ACTIVITY.
Nothing is needed except the lines below that run from the one with "Definition round_to (k" through the one with "governing rate: tag, rate and reason. *)", repeated exactly.

***** RECORDS TO USE *****

(** C22 (engine v2: restarting after an I/O error).  When the I/O thread has given
    up and [receive] is called without [stop], it never succeeds: either the
    process is terminated, because the old [io_thread_] is still joinable, or
    [receive] returns false and the previous frame pool is lost, its pointer
    having been overwritten. *)
Theorem v2_restart_after_error L cfg a e h :
  phase_ok L Failed e h ->
  wp (LifecycleV2.receive cfg a e) (fun r _ => r = Terminate \/
    exists e', r = Done (false, e') /\ pool_ e' = None /\ allocated e' = [pool_on_numa_ e]) h.
Proof.
  intros [Hh Hr Ht (p & Hp & Ha)]. injection Ht as Ht1 Ht2 Ht3. unfold LifecycleV2.receive. rewrite Hr.
  destruct (create_frame_pool _ _ _ _ _ _) as [[err|pool] k].
  { wp_step. right. eexists. split; [done|]. done. }
  wp_step. eapply wp_mono; [by apply (receiver_open_spec L)|]. intros [ok r] h' (Hh' & _).
  cbn [allocated reset_stamps]. rewrite Ha. destruct ok; cbn [negb].
  - apply (start_threads_failed L a _ h' pool k); done.
  - wp_step. unfold release_pool, destroy_frame_pool.
    cbn [pool_ pool_on_numa_ allocated set_receiver reset_seq set_pool give_back]. rewrite Bool.eqb_reflx.
    right. by eexists.
Qed.

End lifecycle.

(** ** Sample uses *)

Definition demo_rx_config : Receiver.Config :=
  Receiver.mkConfig None 9000 None 0 0 false.

Definition all_granted : answers := mkAnswers 0 true true true true [] [].



Lemma v2_receive_all_or_nothing_witness :
  wp (@LifecycleV2.receive busy_kernel demo_rx_config all_granted LifecycleV2.construct)
    (all_or_nothing ∅ all_granted Metrics.zero) [].
Proof.
  apply (@v2_receive_all_or_nothing 0 busy_kernel busy_kernel_ok ∅ demo_rx_config all_granted
    LifecycleV2.construct []).
  apply (@construct_idle 0 busy_kernel busy_kernel_ok). reflexivity.
Defined.

(** An engine whose I/O thread has given up, holding descriptor 3. *)
Definition failed_engine : LifecycleV2.t :=
  set_threads true true true
    (set_pool (Some (FramePool.construct 4 [] [], true)) true [true]
      (set_receiver (Receiver.mk 3 (-1) false no_addr (Receiver.mkStats 0 0 0 0)) LifecycleV2.construct)).

Definition one_socket : history := [(Socket SOCK_DGRAM, mkReply 3 0 [] [])].

Lemma failed_engine_phase : phase_ok ∅ Failed failed_engine one_socket.
Proof.
  split; [|reflexivity|reflexivity|eexists; split; reflexivity].
  split; [vm_compute; reflexivity|]. cbn [failed_engine receiver_ set_threads set_pool set_receiver
    Receiver.fd_ Receiver.epfd_]. rewrite owned_pos, owned_neg by lia.
  split; [set_solver|]. split; [set_solver|]. lia.
Qed.

Lemma v2_restart_after_error_witness :
  wp (@LifecycleV2.receive busy_kernel demo_rx_config all_granted failed_engine)
    (fun r _ => r = Terminate \/
      exists e', r = Done (false, e') /\ pool_ e' = None /\ allocated e' = [true]) one_socket.
Proof.
  exact (@v2_restart_after_error 0 busy_kernel busy_kernel_ok ∅ demo_rx_config all_granted failed_engine
    one_socket failed_engine_phase).
Defined.

Example restart_terminates :
  fst <$> @LifecycleV2.receive busy_kernel demo_rx_config all_granted failed_engine one_socket
  = Some Terminate.
Proof. reflexivity. Qed.
(** [Math.min(a, b)]: NaN as soon as one argument is NaN. *)
Definition nmin (a b : num) : num :=
  match a, b with
  | NaN, _ | _, NaN => NaN
  | _, _ => if nleb a b then a else b
  end.

(** [Math.min(...xs)]; [Infinity] for no argument. *)
Definition Math_min (xs : list num) : num := fold_right nmin PInf xs.

(** [Math.min] of two finite numbers. *)
Definition Qmin2 (x y : Q) : Q := if Qle_bool x y then x else y.

(** [x || d] for an optional number [x]: [undefined] and [0] are falsy. *)
Definition truthy (x : option Q) : bool :=
  match x with
  | Some q => negb (Qeq_bool q 0)
  | None => false
  end.

(** The optional number is missing or holds zero. *)
Definition absent_or_zero (x : option Q) : Prop :=
  match x with
  | Some q => q == 0
  | None => True
  end.

Definition or_opt (x y : option Q) : option Q := if truthy x then x else y.

Definition or_num (x : option Q) (d : Q) : Q :=
  match x with
  | Some q => if Qeq_bool q 0 then d else q
  | None => d
  end.

End JsNumber.
Import JsNumber.

Declare Scope num_scope.
Delimit Scope num_scope with num.
Bind Scope num_scope with num.
Infix "+" := nadd : num_scope.
Infix "-" := nsub : num_scope.
Infix "*" := nmul : num_scope.
Infix "/" := ndiv : num_scope.
Infix "<=?" := nleb : num_scope.
Infix "<?" := nltb : num_scope.
Infix "=n=" := num_eqv (at level 70, no associativity).

(* ------------------------------------------------------------------ *)
(** * server/calculations.ts *)

Module Calculations.

Inductive ComponentType : Type := shell | head | nozzle.
Inductive HeadType : Type := ellipsoidal | torispherical | hemispherical.
Inductive RateTag : Type := LT | ST.

Record CalculationInput : Type := mkInput {
  designPressure : Q;
  designTemperature : Q;
  insideDiameter : Q;
  allowableStress : Q;
  jointEfficiency : Q;
  actualThickness : Q;
  previousThickness : option Q;
  nominalThickness : option Q;
  corrosionAllowance : option Q;
  timeSpan : option Q;
  initialThickness : option Q;
  totalTimeSpan : option Q;
  componentType : option ComponentType;
  headType : option HeadType
}.

(** [nextInspectionDate] is the current date moved forward by a whole
    number of years; the record keeps that number of years. *)
Record CalculationResult : Type := mkResult {
  minimumThickness : num;
  calculatedMAWP : Q;
  corrosionRate : Q;
  corrosionRateLT : Q;
  corrosionRateST : Q;
  governingRate : RateTag;
  governingRateReason : string;
  remainingLife : num;
  nextInspectionYears : num;
  nextInspectionDate : num;
  isBelowMinimum : bool;
  statusMessage : string
}.

Definition MIN_NOMINAL_RATE : Q := 0.001.
Definition MAX_INSPECTION_INTERVAL : Q := 10.

Definition calculateShellMinimumThickness
    (pressure radius allowableStress jointEfficiency : Q) : num :=
  let denominator := (allowableStress * jointEfficiency) - (0.6 * pressure) in
  if Qle_bool denominator 0 then PInf
  else Fin ((pressure * radius) / denominator).

Definition calculateEllipsoidalHeadMinimumThickness
    (pressure diameter allowableStress jointEfficiency : Q) : num :=
  let denominator :=
    (2 * allowableStress * jointEfficiency) - (0.2 * pressure) in
  if Qle_bool denominator 0 then PInf
  else Fin ((pressure * diameter) / denominator).

Definition calculateHemisphericalHeadMinimumThickness
    (pressure radius allowableStress jointEfficiency : Q) : num :=
  let denominator :=
    (2 * allowableStress * jointEfficiency) - (0.2 * pressure) in
  if Qle_bool denominator 0 then PInf
  else Fin ((pressure * radius) / denominator).

Definition calculateShellMAWP
    (thickness radius allowableStress jointEfficiency : Q) : Q :=
  let denominator := radius + (0.6 * thickness) in
  if Qle_bool denominator 0 then 0
  else (allowableStress * jointEfficiency * thickness) / denominator.

Definition calculateEllipsoidalHeadMAWP
    (thickness diameter allowableStress jointEfficiency : Q) : Q :=
  let denominator := diameter + (0.2 * thickness) in
  if Qle_bool denominator 0 then 0
  else (2 * allowableStress * jointEfficiency * thickness) / denominator.

Definition calculateHemisphericalHeadMAWP
    (thickness radius allowableStress jointEfficiency : Q) : Q :=
  let denominator := radius + (0.2 * thickness) in
  if Qle_bool denominator 0 then 0
  else (2 * allowableStress * jointEfficiency * thickness) / denominator.

Definition calculateShortTermCorrosionRate
    (previousThickness actualThickness timeSpan : Q) : Q :=
  if Qle_bool timeSpan 0 then MIN_NOMINAL_RATE
  else
    let rate := (previousThickness - actualThickness) / timeSpan in
    if Qltb rate 0 then MIN_NOMINAL_RATE
    else if Qeq_bool rate 0 then MIN_NOMINAL_RATE
    else rate.

Definition calculateLongTermCorrosionRate
    (initialThickness actualThickness totalTimeSpan : Q) : Q :=
  if Qle_bool totalTimeSpan 0 then MIN_NOMINAL_RATE
  else
    let rate := (initialThickness - actualThickness) / totalTimeSpan in
    if Qltb rate 0 then MIN_NOMINAL_RATE
    else if Qeq_bool rate 0 then MIN_NOMINAL_RATE
    else rate.

(** The minimum thickness comes from the formulas above and may be
    [Infinity] or NaN. *)
Definition calculateRemainingLife
    (actualThickness : Q) (minimumThickness : num) (corrosionRate : Q) : num :=
  if Qle_bool corrosionRate 0 then Fin 999
  else
    let corrosionAllowance := (Fin actualThickness - minimumThickness)%num in
    if (corrosionAllowance <=? Fin 0)%num then Fin 0
    else (corrosionAllowance / Fin corrosionRate)%num.

Definition calculateNextInspectionInterval (remainingLife : num) : num :=
  if (remainingLife <=? Fin 0)%num then Fin 0
  else
    let halfLife := (remainingLife / Fin 2)%num in
    nmin halfLife (Fin MAX_INSPECTION_INTERVAL).

(** [Math.round(x * k) / k]. *)
Definition round_to (k : Q) (x : Q) : Q :=
  inject_Z (Qround_half_up (x * k)) / k.

Definition nround_to (k : Q) (a : num) : num :=
  (Math_round (a * Fin k) / Fin k)%num.

(** The branch of [performComponentCalculations] that selects the
    governing rate: tag, rate and reason. *)
Definition selectGoverningRate (corrosionRateLT corrosionRateST : Q)
    : RateTag * Q * string :=
  if Qle_bool corrosionRateST corrosionRateLT then
    (LT, corrosionRateLT,
     "Long-term rate is higher - indicates sustained corrosion"%string)
  else
    (ST, corrosionRateST,
     "Short-term rate is higher - indicates accelerated recent corrosion"%string).

Section WithSqrt.

(** [Math.sqrt] on a finite non-negative argument: some finite number,
    left abstract. *)
Variable sqrt_fin : Q -> Q.

Definition Math_sqrt (a : num) : num :=
  match a with
  | Fin x => if Qltb x 0 then NaN else Fin (sqrt_fin x)
  | PInf => PInf
  | _ => NaN
  end.

Definition calculateTorisphericalHeadMinimumThickness
    (pressure crownRadius allowableStress jointEfficiency : Q)
    (knuckleRadius : option Q) : num :=
  let r := or_num knuckleRadius (crownRadius * 0.06) in
  let M := (Fin 0.25 * (Fin 3 + Math_sqrt (Fin crownRadius / Fin r)))%num in
  let denominator :=
    (2 * allowableStress * jointEfficiency) - (0.2 * pressure) in
  if Qle_bool denominator 0 then PInf
  else (Fin pressure * Fin crownRadius * M / Fin denominator)%num.

(** The locals of [performComponentCalculations], in the order of the
    source. *)
Definition pcc_radius (input : CalculationInput) : Q :=
  insideDiameter input / 2.

Definition pcc_diameter (input : CalculationInput) : Q :=
  insideDiameter input.

Definition pcc_minimumThickness (input : CalculationInput) : num :=
  match componentType input with
  | Some head =>
      match headType input with
      | Some hemispherical =>
          calculateHemisphericalHeadMinimumThickness
            (designPressure input) (pcc_radius input)
            (allowableStress input) (jointEfficiency input)
      | Some torispherical =>
          calculateTorisphericalHeadMinimumThickness
            (designPressure input) (pcc_diameter input)
            (allowableStress input) (jointEfficiency input) None
      | _ =>
          calculateEllipsoidalHeadMinimumThickness
            (designPressure input) (pcc_diameter input)
            (allowableStress input) (jointEfficiency input)
      end
  | _ =>
      calculateShellMinimumThickness
        (designPressure input) (pcc_radius input)
        (allowableStress input) (jointEfficiency input)
  end.

Definition pcc_calculatedMAWP (input : CalculationInput) : Q :=
  match componentType input with
  | Some head =>
      match headType input with
      | Some hemispherical =>
          calculateHemisphericalHeadMAWP
            (actualThickness input) (pcc_radius input)
            (allowableStress input) (jointEfficiency input)
      | _ =>
          calculateEllipsoidalHeadMAWP
            (actualThickness input) (pcc_diameter input)
            (allowableStress input) (jointEfficiency input)
      end
  | _ =>
      calculateShellMAWP
        (actualThickness input) (pcc_radius input)
        (allowableStress input) (jointEfficiency input)
  end.

Definition pcc_timeSpan (input : CalculationInput) : Q :=
  or_num (timeSpan input) 10.

Definition pcc_totalTimeSpan (input : CalculationInput) : Q :=
  or_num (totalTimeSpan input) (pcc_timeSpan input).

Definition pcc_previousThickness (input : CalculationInput) : Q :=
  or_num (or_opt (previousThickness input) (nominalThickness input))
         (actualThickness input).

Definition pcc_initialThickness (input : CalculationInput) : Q :=
  or_num (or_opt (initialThickness input) (nominalThickness input))
         (pcc_previousThickness input).

Definition pcc_corrosionRateST (input : CalculationInput) : Q :=
  calculateShortTermCorrosionRate
    (pcc_previousThickness input) (actualThickness input) (pcc_timeSpan input).

Definition pcc_corrosionRateLT (input : CalculationInput) : Q :=
  calculateLongTermCorrosionRate
    (pcc_initialThickness input) (actualThickness input)
    (pcc_totalTimeSpan input).

Definition performComponentCalculations (input : CalculationInput)
    : CalculationResult :=
  let minimumThickness := pcc_minimumThickness input in
  let calculatedMAWP := pcc_calculatedMAWP input in
  let corrosionRateST := pcc_corrosionRateST input in
  let corrosionRateLT := pcc_corrosionRateLT input in
  let '(governingRate, corrosionRate, governingRateReason) :=
    selectGoverningRate corrosionRateLT corrosionRateST in
  let remainingLife :=
    calculateRemainingLife (actualThickness input) minimumThickness
                           corrosionRate in
  let nextInspectionYears := calculateNextInspectionInterval remainingLife in
  let nextInspectionDate := Math_floor nextInspectionYears in
  let isBelowMinimum := (Fin (actualThickness input) <? minimumThickness)%num in
  let statusMessage :=
    if isBelowMinimum then "UNSAFE - BELOW MINIMUM THICKNESS"%string
    else if (remainingLife <? Fin 2)%num then
      "CRITICAL - Less than 2 years remaining life"%string
    else if (remainingLife <? Fin 5)%num then
      "WARNING - Less than 5 years remaining life"%string
    else "ACCEPTABLE"%string in
  {| minimumThickness := nround_to 1000 minimumThickness;
     calculatedMAWP := round_to 10 calculatedMAWP;
     corrosionRate := round_to 10000 corrosionRate;
     corrosionRateLT := round_to 10000 corrosionRateLT;
     corrosionRateST := round_to 10000 corrosionRateST;
     governingRate := governingRate;
     governingRateReason := governingRateReason;
     remainingLife := nround_to 10 remainingLife;
     nextInspectionYears := nround_to 10 nextInspectionYears;
     nextInspectionDate := nextInspectionDate;
     isBelowMinimum := isBelowMinimum;
     statusMessage := statusMessage |}.

End WithSqrt.

End Calculations.
Import Calculations.

(* ------------------------------------------------------------------ *)
(** * The material stress table and [getMaterialStressValue] *)

Module Db.

(** A row of [materialStressValues]; both columns are [int]. *)
Record MaterialStressValue : Type := mkRow {
  materialSpec : string;
  temperature : Z;
  allowableStress : Z
}.

(** [ORDER BY temperature]: a stable insertion sort, so that among rows of
    one temperature the first of the table is the first of the result. *)
Fixpoint insert_by (leb : Z -> Z -> bool) (x : MaterialStressValue)
    (l : list MaterialStressValue) : list MaterialStressValue :=
  match l with
  | [] => [x]
  | y :: l' =>
      if leb (temperature x) (temperature y) then x :: l
      else y :: insert_by leb x l'
  end.

Definition order_by (leb : Z -> Z -> bool) (l : list MaterialStressValue)
    : list MaterialStressValue :=
  fold_right (insert_by leb) [] l.

Definition asc : Z -> Z -> bool := Z.leb.
Definition desc : Z -> Z -> bool := Z.geb.

Definition limit (n : nat) (l : list MaterialStressValue)
    : list MaterialStressValue := firstn n l.

(** [db] is [None] when the database is not available; the target
    temperature is any finite number. *)
Definition getMaterialStressValue (db : option (list MaterialStressValue))
    (spec : string) (target : Q) : option Z :=
  match db with
  | None => None
  | Some materialStressValues =>
      let lowerResult :=
        limit 1 (order_by desc
          (filter (fun row => String.eqb (materialSpec row) spec
                              && Qle_bool (inject_Z (temperature row)) target)
                  materialStressValues)) in
      let upperResult :=
        limit 1 (order_by asc
          (filter (fun row => String.eqb (materialSpec row) spec
                              && Qle_bool target (inject_Z (temperature row)))
                  materialStressValues)) in
      match lowerResult, upperResult with
      | [], [] => None
      | [], upper :: _ => Some (allowableStress upper)
      | lower :: _, [] => Some (allowableStress lower)
      | lower :: _, upper :: _ =>
          if Z.eqb (temperature lower) (temperature upper) then
            Some (allowableStress lower)
          else
            let t1 := inject_Z (temperature lower) in
            let t2 := inject_Z (temperature upper) in
            let s1 := inject_Z (allowableStress lower) in
            let s2 := inject_Z (allowableStress upper) in
            let interpolatedStress :=
              s1 + ((target - t1) / (t2 - t1)) * (s2 - s1) in
            Some (Qround_half_up interpolatedStress)
      end
  end.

*****

WRITTEN REPLY.
Definition round_to (k : Q) (x : Q) : Q :=
  inject_Z (Qround_half_up (x * k)) / k.

Definition nround_to (k : Q) (a : num) : num :=
  (Math_round (a * Fin k) / Fin k)%num.

(** The branch of [performComponentCalculations] that selects the
    governing rate: tag, rate and reason. *)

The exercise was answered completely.